(* ===== verification/TaskService.v ===== *)
(** * The task service ([internal/service/task_service.go])

    The operations behind the HTTP handlers: create, get, list, cancel and
    rerun a task. *)

From S2P Require Import Prelude GoStrings GoFormat Sha256 Model TaskQueue TaskStore.
From S2P Require Import Runtime Invariant.

Record CreateTaskRequest : Type := mkRequest {
  cr_Name : string;
  cr_Command : string;
  cr_Workdir : string;
  cr_Env : option (gmap string string);           (* None: a nil map *)
  cr_CPULimit : Z;
  cr_MemoryLimit : Z;
  cr_TimeoutSec : Z;
  cr_Priority : Z;
  cr_NodeSelector : option (gmap string string);
}.

Record TaskListResult : Type := mkTaskList {
  tl_Tasks : list Task;
  tl_Total : Z;
  tl_Page : Z;
  tl_Size : Z;
}.

Section service.
Context {Q K R : Type} `{Host} `{TaskQueue Q} `{Etcd K} `{Redis R}.
Abbreviation W := (World Q K R).

(** The parameters of the request that override the defaults. *)
Definition apply_request (req : CreateTaskRequest) (t : Task) : Task :=
  let t := if bool_decide (cr_Workdir req = EmptyString) then t
           else t <| Workdir := cr_Workdir req |> in
  let t := match cr_Env req with Some m => t <| Model.Env := m |> | None => t end in
  let t := if 0 <? cr_CPULimit req then t <| CPULimit := cr_CPULimit req |> else t in
  let t := if 0 <? cr_MemoryLimit req then t <| MemoryLimit := cr_MemoryLimit req |> else t in
  let t := if 0 <? cr_TimeoutSec req then t <| TimeoutSec := cr_TimeoutSec req |> else t in
  let t := if 0 <? cr_Priority req then t <| Priority := cr_Priority req |> else t in
  match cr_NodeSelector req with Some m => t <| NodeSelector := m |> | None => t end.

(** The task a request stands for, idempotency key included. *)
Definition requested (uid : string) (n : Time) (req : CreateTaskRequest) : Task :=
  SetIdempotencyKey (apply_request req (NewTask uid n (cr_Name req) (cr_Command req))).

Definition dedup_key (t : Task) : string := "tasks:dedup:" +:+ IdempotencyKey t.

Definition CreateTask (req : CreateTaskRequest) : M W (result loc) :=
  n ← now;
  uid ← uuid;
  l ← new (requested uid n req);
  t ← load l;
  ok ← redis_do (r_SetNX (dedup_key t) (TaskUID t) (5 * minute));
  match ok with
  | Some (Ok false) =>
      existingUID ← redis_do (r_Get (dedup_key t));
      mret (Err (ErrorString ("duplicate task: " +:+ default EmptyString existingUID)))
  | _ =>
      err ← store_Create l;
      match err with
      | Some e => mret (Err e)
      | None =>
          count_daily "submitted" ;;
          t ← load l;
          (if 0 <? Priority t then queue_PushPriority l else queue_Push l) ;;
          mret (Ok l)
      end
  end.

Definition GetTask (uid : string) : M W (result loc) := store_GetByUID uid.

Definition ListTasks (status : string) (page size : Z) : M W (result TaskListResult) :=
  let page := if page <=? 0 then 1 else page in
  let size := if size <=? 0 then 10 else size in
  r ← store_List status page size;
  match r with
  | Err e => mret (Err e)
  | Ok (tasks, total) => mret (Ok (mkTaskList tasks total page size))
  end.

Definition CancelTask (uid : string) : M W (option error) :=
  r ← store_GetByUID uid;
  match r with
  | Err e => mret (Some e)
  | Ok l =>
      t ← load l;
      if IsTerminal (Status t) then mret (Some (ErrorString "任务已处于终态，无法取消"))
      else
        err ← transition TaskStatusCanceled l;
        match err with
        | Some e => mret (Some e)
        | None =>
            err ← store_Update l;
            match err with
            | Some e => mret (Some e)
            | None =>
                err ← redis_Publish ("tasks:cancel:" +:+ uid);
                match err with
                | Some e => mret (Some (WrapError "publish cancel event" e))
                | None => mret None
                end
            end
        end
  end.

Definition rerun_request (t : Task) : CreateTaskRequest :=
  mkRequest (Name t) (Command t) (Workdir t) (Some (Model.Env t)) (CPULimit t) (MemoryLimit t)
    (TimeoutSec t) (Priority t) (Some (NodeSelector t)).

Definition RerunTask (uid : string) : M W (result loc) :=
  r ← store_GetByUID uid;
  match r with
  | Err e => mret (Err e)
  | Ok l => original ← load l; CreateTask (rerun_request original)
  end.
End service.

(** ** The invariant *)

Section invariant.
Context {Q K R : Type} `{Host} `{TaskQueueOk Q} `{Etcd K} `{Redis R}.
Context (L : Limits).
Abbreviation W := (World Q K R).
Abbreviation Inv := (Inv (Q:=Q) (K:=K) (R:=R) L).
Abbreviation At := (At (Q:=Q) (K:=K) (R:=R) L).

(** Whatever the request says, the task is well-formed: only positive limits
    override the defaults. *)
Lemma requested_ok uid n req :
  task_ok (requested uid n req) ∧ Status (requested uid n req) = TaskStatusCreated.
Proof.
  unfold requested, SetIdempotencyKey. set (k := take_bytes _ _). clearbody k.
  unfold apply_request.
  destruct (bool_decide _), (cr_Env req), (Z.ltb_spec 0 (cr_CPULimit req)),
    (Z.ltb_spec 0 (cr_MemoryLimit req)), (Z.ltb_spec 0 (cr_TimeoutSec req)),
    (0 <? cr_Priority req), (cr_NodeSelector req);
    (split; [split; cbn; try lia; apply (bool_decide_unpack _); vm_compute; exact I|done]).
Qed.

Lemma CreateTask_Inv m b req : preserves (Inv m b) (CreateTask req).
Proof.
  unfold CreateTask. apply preserves_bind; [by apply core_Inv|]. intros n.
  apply preserves_bind; [by apply core_Inv|]. intros uid.
  destruct (requested_ok uid n req) as [Hok Hs].
  eapply hoare_bind; [by apply new_Inv|]. intros l.
  eapply hoare_conseq; [| |apply (hoare_rebase_at L m b b l (λ t, Status t = TaskStatusCreated))];
    [|done|].
  { intros w (HI & Hl & Ht). split_and!; [done..|]. exact (eq_trans (f_equal Status Ht) Hs). }
  intros m' Hl. eapply hoare_bind; [by apply load_At|]. intros t. apply hoare_pure.
  intros (Hst & _ & _). eapply hoare_bind; [apply core_At, redis_do_core|].
  intros dup. assert (hoare (At m' b l (eq t))
    (err ← store_Create l;
     match err with
     | Some e => mret (Err e)
     | None =>
         count_daily "submitted" ;;
         t ← load l;
         (if 0 <? Priority t then queue_PushPriority l else queue_Push l) ;;
         mret (Ok l)
     end) (λ _ : result loc, Inv m' b)) as Hmake.
  { eapply hoare_bind.
    { eapply hoare_conseq; [| |by apply store_Create_At]; [|done].
      intros w [HI Ht]. split; [done|]. exact (eq_trans (f_equal Status (eq_sym Ht)) Hst). }
    intros [e|]; [apply preserves_ret|].
    apply preserves_bind; [apply core_Inv, count_daily_core|]. intros _.
    apply preserves_bind; [apply load_Inv|]. intros t'.
    apply preserves_bind; [|intros _; apply preserves_ret].
    destruct (0 <? Priority t'); eauto with preserve. }
  destruct dup as [[[]|e]|]; [exact Hmake| |exact Hmake..].
  apply (hoare_conseq (Inv m' b) _ (λ _, Inv m' b)); [by intros w []|done|].
  apply preserves_bind; [apply core_Inv, redis_do_core|]. intros u. apply preserves_ret.
Qed.

Lemma CancelTask_Inv m b uid : preserves (Inv m b) (CancelTask uid).
Proof.
  eapply hoare_bind; [apply store_GetByUID_Inv|]. intros [l|e]; [|by apply hoare_ret; intros w []].
  eapply hoare_conseq; [| |apply (hoare_rebase_at L m b b l (λ _, True))]; [|done|].
  { intros w [HI Hl]. split_and!; [done|by apply Hl|done]. }
  intros m' Hl. eapply hoare_bind; [by apply load_At|]. intros t. apply hoare_pure. intros _.
  destruct (IsTerminal (Status t)); [by apply hoare_ret; intros w []|].
  eapply hoare_bind; [apply transition_At; [done|by apply (bool_decide_unpack _)]|].
  intros [e|]; [by apply hoare_ret; intros w []|].
  eapply hoare_bind; [apply store_Update_idle; [done|]|].
  { intros t' Ht'. by rewrite Ht'. }
  intros [e|]; [apply preserves_ret|].
  apply preserves_bind; [apply core_Inv, redis_Publish_core|]. intros [e|]; apply preserves_ret.
Qed.

Lemma RerunTask_Inv m b uid : preserves (Inv m b) (RerunTask uid).
Proof.
  eapply hoare_bind; [apply store_GetByUID_Inv|]. intros [l|e]; [|by apply hoare_ret; intros w []].
  apply (hoare_conseq (Inv m b) _ (λ _, Inv m b)); [by intros w []|done|].
  apply preserves_bind; [apply load_Inv|]. intros t. apply CreateTask_Inv.
Qed.

Lemma GetTask_Inv m b uid : preserves (Inv m b) (GetTask uid).
Proof. eapply hoare_conseq; [done| |apply store_GetByUID_Inv]. by intros r w []. Qed.
End invariant.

TASK PROMPT
Set aside each line above that includes the string "defaults" and report it.

THE ANSWER
(** The parameters of the request that override the defaults. *)
    override the defaults. *)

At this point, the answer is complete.